The expected output is exactly the lines below, starting at the line with "[|apply wp_ret, wrote_nil]." and ending at the line with "intros _ s2 (deny & Hp & Hs2). unfold", both included; no other line belongs in it.
START Supplied data
Lemma deny_within deny :
  gid_wanted = true -> partly setgroups_file (lit "deny") deny ->
  within full_plan (if deny_setgroups o then deny else []).
Proof.
  intros Hg Hp. destruct (deny_setgroups o) eqn:Hd; [|by apply Forall_nil].
  eapply within_partly; [|exact Hp]. unfold full_plan, map_plan, gid_part. rewrite Hg, Hd. set_solver.
Qed.

Lemma gid_part_within deny :
  partly setgroups_file (lit "deny") deny -> within full_plan (gid_part o pid own_ids deny).
Proof.
  intros Hp. unfold gid_part. destruct gid_wanted eqn:Hg; [|by apply Forall_nil].
  apply within_app; [by apply deny_within|]. eapply within_partly; [|apply partly_all].
  unfold full_plan, map_plan, gid_part. rewrite Hg. set_solver.
Qed.

Lemma wp_deny l s :
  gid_wanted = true -> wrote l s0 s -> within full_plan l ->
  wp (when (deny_setgroups o) (
        let! r := proc_setgroups_write pid (lit "deny") in
        if r =? -1 then perror_exit (lit "proc_setgroups_write") else ret tt))
    (fun _ s' => exists deny, partly setgroups_file (lit "deny") deny /\
       wrote (l ++ if deny_setgroups o then deny else []) s0 s') (fails_within full_plan s0) s.
Proof.
  intros Hg Hl Hw. pose proof (deny_within [(setgroups_file, lit "deny")] Hg (partly_all _ _)) as Hden.
  apply wp_when; intros Hd; rewrite Hd in *.
  - apply wp_bind, wp_proc_setgroups_write. intros r l' s2 Hp Hs2 [->| ->].
    + apply wp_ret. exists l'. split; [done|]. by eapply wrote_app.
    + apply wp_perror_exit. intros s3 Hk. split; [done|]. exists (l ++ l'). split.
      * unfold wrote. rewrite Hk. by eapply (wrote_app l l' s0 s s2).
      * apply within_app; [done|]. pose proof (deny_within l' Hg Hp) as Hx. by rewrite Hd in Hx.
  - exists []. split; [apply partly_nil|by rewrite app_nil_r].
Qed.

End OneChild.

(** The maps of the child: when [update_child_maps] returns, the files of
    the maps that were asked for have been written once each, in the order
    uid_map, setgroups, gid_map, projid_map, with commas as newlines and with
    the caller's own identifier mapped to 0 under -r; no other file has been
    written and no descriptor stays open. When a map cannot be written the
    process ends with a failure, and still has written nothing but what was
    planned. *)
Theorem child_maps_written (o : cmd_options) (pid : Z) s :
  wp (update_child_maps o pid)
    (fun _ s' => exists deny, partly (proc_path pid "setgroups") (lit "deny") deny /\
       wrote (map_plan o pid (ids (vw s)) deny) s s')
    (fails_within (map_plan o pid (ids (vw s)) [(proc_path pid "setgroups", lit "deny")]) s) s.
Proof.
  change (map_plan _ _ _ [_]) with (full_plan o pid s). pose proof (uid_part_within o pid s) as Hw1.
  apply wp_bind.
  apply (wp_mono _ (fun _ s' => wrote (uid_part o pid (ids (vw s))) s s') _ (fails_within (full_plan o pid s) s)); [| |done].
  { unfold uid_part in *. destruct (_ || _) eqn:Hu; [|apply wp_ret, wrote_nil].
    apply wp_bind. eapply (wp_choose_map _ _ fst _ _ _ [] s); [apply ml_getuid|apply wrote_nil|].
    intros s' Hs. eapply (wp_write_map _ []); [done|by apply Forall_nil| |by intros s'' Hs''].
    unfold full_plan, map_plan, uid_part. rewrite Hu. set_solver. }
  intros _ s1 H1. apply wp_bind.
  apply (wp_mono _ (fun _ s' => exists deny, partly (proc_path pid "setgroups") (lit "deny") deny /\
      wrote (uid_part o pid (ids (vw s)) ++ gid_part o pid (ids (vw s)) deny) s s') _
      (fails_within (full_plan o pid s) s)); [| |done].
  { unfold gid_part. destruct (_ || _) eqn:Hg.
    2:{ apply wp_ret. exists []. split; [apply partly_nil|by rewrite app_nil_r]. }
    apply wp_bind. eapply wp_mono; [by apply wp_deny| |done]. intros _ s2 (deny & Hp & Hs2).
    apply wp_bind. eapply (wp_choose_map _ _ snd); [apply ml_getgid|exact Hs2|].
    intros s3 Hs3. eapply wp_write_map; [exact Hs3|apply within_app; [done|by apply deny_within]| |].
    - unfold full_plan, map_plan, gid_part. rewrite Hg. set_solver.
    - intros s4 Hs4. exists deny. split; [done|]. by rewrite (assoc_L (++)). }
  intros _ s2 (deny & Hp & Hs2). unfold map_plan, projid_part. destruct (projid_map o) as [map|] eqn:Hpm.
  - eapply wp_write_map; [exact Hs2|apply within_app; [done|by apply gid_part_within]| |].
    + unfold full_plan, map_plan, projid_part. rewrite Hpm. set_solver.
    + intros s3 Hs3. exists deny. split; [done|]. by rewrite (assoc_L (++)).
  - apply wp_ret. exists deny. split; [done|]. by rewrite app_nil_r.
Qed.

End Maps.

(** ** Requests *)

Section Requests.
Context `{ErrnoText} {K : Type} {LC : LibCap K} {OS : UsernsOS K}.
Implicit Types (s : proc K).

(** Code without undefined behaviour, whose process ends only like this. *)
Definition ended (e : exit_kind) s : Prop := e = EXECED \/ e = EXIT_FAILURE \/ e = ABORT.
Definition runs {A} (m : M (proc K) A) : Prop := forall s, wp m (fun _ _ => True) ended s.

Lemma runs_bind {A B} (m : M (proc K) A) (f : A -> M (proc K) B) :
  runs m -> (forall a, runs (f a)) -> runs (bind m f).
Proof. intros Hm Hf s. apply wp_bind. eapply wp_mono; [apply Hm| |done]. intros a s' _. apply Hf. Qed.
Lemma runs_ret {A} (a : A) : runs (ret a).
Proof. done. Qed.
Lemma runs_syscall {A} (call : K -> K * (Z + A)) : runs (syscall call).
Proof. intros s. by apply wp_syscall. Qed.
Lemma runs_syscall_ {A} (call : K -> K * A) : runs (syscall_ call).
Proof. intros s. unfold wp, syscall_. by destruct (call (kern s)). Qed.
Lemma runs_for_each {B} (l : list B) body : (forall x, runs (body x)) -> runs (for_each l body).
Proof. intros Hb s. apply (wp_for_each_inv _ _ (fun _ => True)); [done|]. intros x s' _ _. apply Hb. Qed.
Lemma runs_complain {A} msg : runs (@complain K A msg).
Proof. intros s. right. by left. Qed.
Lemma runs_perror_exit {A} msg : runs (@perror_exit _ K A msg).
Proof. intros s. right. by left. Qed.
Lemma runs_errExit {A} msg : runs (@errExit _ K A msg).
Proof.
  intros s. destruct (@errExit_run _ K A msg s) as (s' & Hr & _). unfold wp. rewrite Hr.
  destruct (EF_DUMPCORE s) as [[|]|]; unfold ended; auto.
Qed.
Lemma runs_modify f : runs (modify f : M (proc K) unit).
Proof. done. Qed.

Create HintDb runs.
#[local] Hint Resolve runs_ret runs_syscall runs_syscall_ runs_complain runs_perror_exit runs_errExit
  runs_modify : runs.
(** Following the structure of the code. *)
Ltac runs_steps :=
  repeat (cbn beta zeta; match goal with
  | |- runs (bind _ _) => apply runs_bind; [|intros ?]
  | |- runs (for_each _ _) => apply runs_for_each; intros ?
  | |- runs (when ?b _) => destruct b; unfold when
  | |- runs (if ?b then _ else _) => destruct b
  | |- runs (match ?x with _ => _ end) => destruct x
  | |- runs _ => solve [auto with runs]
  end).

Lemma runs_modifyCapSetting flag cap b : runs (modifyCapSetting flag cap b).
Proof. unfold modifyCapSetting, libcall. runs_steps. Qed.
Lemma runs_raise b : runs (raiseInheritableAndAmbientCaps b).
Proof. unfold raiseInheritableAndAmbientCaps, modifyCapSetting, libcall. runs_steps. Qed.
Lemma runs_display t : runs (display_creds_and_caps t).
Proof. unfold display_creds_and_caps, libcall, putout. runs_steps. Qed.
Lemma runs_modify_individual_capability v : runs (modify_individual_capability v).
Proof. unfold modify_individual_capability, modify_set, modifyCapSetting, libcall. runs_steps. Qed.
Lemma runs_securebits_loop b v : runs (securebits_loop b v).
Proof. revert b. induction v as [|c v IH]; intros b; simpl; runs_steps. Qed.
Lemma runs_set_securebits v : runs (set_securebits v).
Proof. unfold set_securebits. apply runs_bind; [apply runs_securebits_loop|]. intros b. runs_steps. Qed.
Lemma runs_set_process_uids v : runs (set_process_uids v).
Proof. unfold set_process_uids. runs_steps. Qed.
#[local] Hint Resolve runs_raise runs_display runs_modify_individual_capability runs_set_securebits
  runs_set_process_uids : runs.

Lemma runs_with_val e f : val e <> None -> (forall v, runs (f v)) -> runs (with_val e f).
Proof. unfold with_val. destruct (val e); [auto|done]. Qed.

Lemma runs_perform_option e cnt :
  (is_one_of (opt e) "bsSxXw" = true -> val e <> None) -> runs (perform_option e cnt).
Proof.
  intros Hv. unfold perform_option, libcall.
  repeat (destruct (decide (opt e = _)) as [Hc|?];
    [try (assert (val e <> None) by (apply Hv; by rewrite Hc)); runs_steps; try (apply runs_with_val; [done|intros v]; runs_steps)|]).
  runs_steps. apply runs_modify.
Qed.

Lemma runs_perform_loop l cnt :
  Forall (fun e => is_one_of (opt e) "bsSxXw" = true -> val e <> None) l -> runs (perform_loop l cnt).
Proof.
  intros Hl. revert cnt. induction Hl as [|e l He _ IH]; intros cnt; simpl; [apply runs_ret|].
  apply runs_bind; [by apply runs_perform_option|]. done.
Qed.

(** Every option that is used with a value has one. *)
Lemma entries_have_values args :
  Forall (fun e => is_one_of (opt e) "bsSxXw" = true -> val e <> None) (entries args).
Proof.
  induction args as [|[c x] args IH]; [by apply Forall_nil|]. unfold entries. simpl.
  destruct (is_one_of c "IAbsdxXw") eqn:Hr; [|done]. apply Forall_cons. split; [|done]. simpl.
  intros Hc. destruct (is_one_of c "bsxXw") eqn:Hv; [done|]. exfalso.
  apply is_one_of_spec in Hr. simpl in Hr.
  repeat (apply elem_of_cons in Hr as [->|Hr]; [done|]). by apply not_elem_of_nil in Hr.
Qed.

Lemma child_ends pipe_fd o s :
  Forall (fun e => is_one_of (opt e) "bsSxXw" = true -> val e <> None) (opt_list o) ->
  wp (childFunc pipe_fd o) (fun _ _ => False) ended s.
Proof.
  intros Ho. unfold childFunc.
  apply (wp_seq_inv _ _ (fun _ => True)); [apply runs_syscall|]. intros _ s1 _.
  apply (wp_seq_inv _ _ (fun _ => True)); [apply runs_syscall|]. intros r s2 _.
  apply (wp_seq_inv _ _ (fun _ => True)); [revert s2; change (runs (if bool_decide (r = Some []) then ret tt else @complain K unit (lit "Failure in child: read from pipe returned != 0"))); runs_steps|]. intros _ s3 _.
  apply (wp_seq_inv _ _ (fun _ => True)); [apply runs_syscall|]. intros _ s4 _.
  apply (wp_seq_inv _ _ (fun _ => True)); [by apply runs_perform_loop|]. intros _ s5 _.
  apply (wp_seq_inv _ _ (fun _ => True)); [by destruct (verbose o)|]. intros _ s6 _.
  apply (wp_seq_inv _ _ (fun _ => True)); [apply runs_syscall_|]. intros [e|] s7 _.
  - apply (wp_seq_inv _ _ (fun _ => True)); [done|]. intros _ s8 _. right. by left.
  - by left.
Qed.

(** C26: The options mean what the reference says of each setting on its own:
    when every option is known, at most 100 are repeatable, those that need -U
    or exclude each other are consistent and there is a command, parsing gives
    the flags of all options together, the last argument of -M, -G and -P, and
    the repeatable options in order with the arguments they take; otherwise it
    ends the process with a failure and no effect on the kernel. With such
    options the child never uses a null argument, whatever its calls return: it
    ends in the command or with an error. *)
Theorem parse_command_options_reference pname args operands s :
  if decide (acceptable args operands)
  then exists o, parse_command_options pname args operands s = Ret o s /\
    o = set_argv operands (with_options no_options args) /\
    forall pipe_fd s1, wp (childFunc pipe_fd o) (fun _ _ => False)
      (fun e _ => e = EXECED \/ e = EXIT_FAILURE \/ e = ABORT) s1
  else exists s', parse_command_options pname args operands s = Exit EXIT_FAILURE s' /\ kern s' = kern s.
Proof.
  pose proof (parse_command_options_spec pname args operands s) as Hp. case_decide; [|done].
  eexists. split; [exact Hp|]. split; [done|]. intros pipe_fd s1. apply child_ends. apply entries_have_values.
Qed.

(** ** Securebits *)

(** The letters of set_securebits. *)
Fixpoint letters_value (secbits : Z) (v : cstr) : option Z :=
  match v with
  | [] => Some secbits
  | p :: v => match secbit_letter secbits p with Some b => letters_value b v | None => None end
  end.

Lemma securebits_loop_spec b v s :
  match letters_value b v with
  | Some b' => securebits_loop b v s = Ret b' s
  | None => exists s', securebits_loop b v s = Exit EXIT_FAILURE s' /\ kern s' = kern s
  end.
Proof.
  revert b. induction v as [|p v IH]; intros b; simpl; [done|].
  destruct (secbit_letter b p); [apply IH|apply complain_refuses].
Qed.

Definition printed_letters (bits : Z) : cstr := filter (fun c => c <> "-"%char) (printSecbits bits false).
END Supplied data
» Exercise result:
  { unfold uid_part in *. destruct (_ || _) eqn:Hu; [|apply wp_ret, wrote_nil].
    apply wp_bind. eapply (wp_choose_map _ _ fst _ _ _ [] s); [apply ml_getuid|apply wrote_nil|].
    intros s' Hs. eapply (wp_write_map _ []); [done|by apply Forall_nil| |by intros s'' Hs''].
    unfold full_plan, map_plan, uid_part. rewrite Hu. set_solver. }
  intros _ s1 H1. apply wp_bind.
  apply (wp_mono _ (fun _ s' => exists deny, partly (proc_path pid "setgroups") (lit "deny") deny /\
      wrote (uid_part o pid (ids (vw s)) ++ gid_part o pid (ids (vw s)) deny) s s') _
      (fails_within (full_plan o pid s) s)); [| |done].
  { unfold gid_part. destruct (_ || _) eqn:Hg.
    2:{ apply wp_ret. exists []. split; [apply partly_nil|by rewrite app_nil_r]. }
    apply wp_bind. eapply wp_mono; [by apply wp_deny| |done]. intros _ s2 (deny & Hp & Hs2).
    apply wp_bind. eapply (wp_choose_map _ _ snd); [apply ml_getgid|exact Hs2|].
    intros s3 Hs3. eapply wp_write_map; [exact Hs3|apply within_app; [done|by apply deny_within]| |].
    - unfold full_plan, map_plan, gid_part. rewrite Hg. set_solver.
    - intros s4 Hs4. exists deny. split; [done|]. by rewrite (assoc_L (++)). }
  intros _ s2 (deny & Hp & Hs2). unfold map_plan, projid_part. destruct (projid_map o) as [map|] eqn:Hpm.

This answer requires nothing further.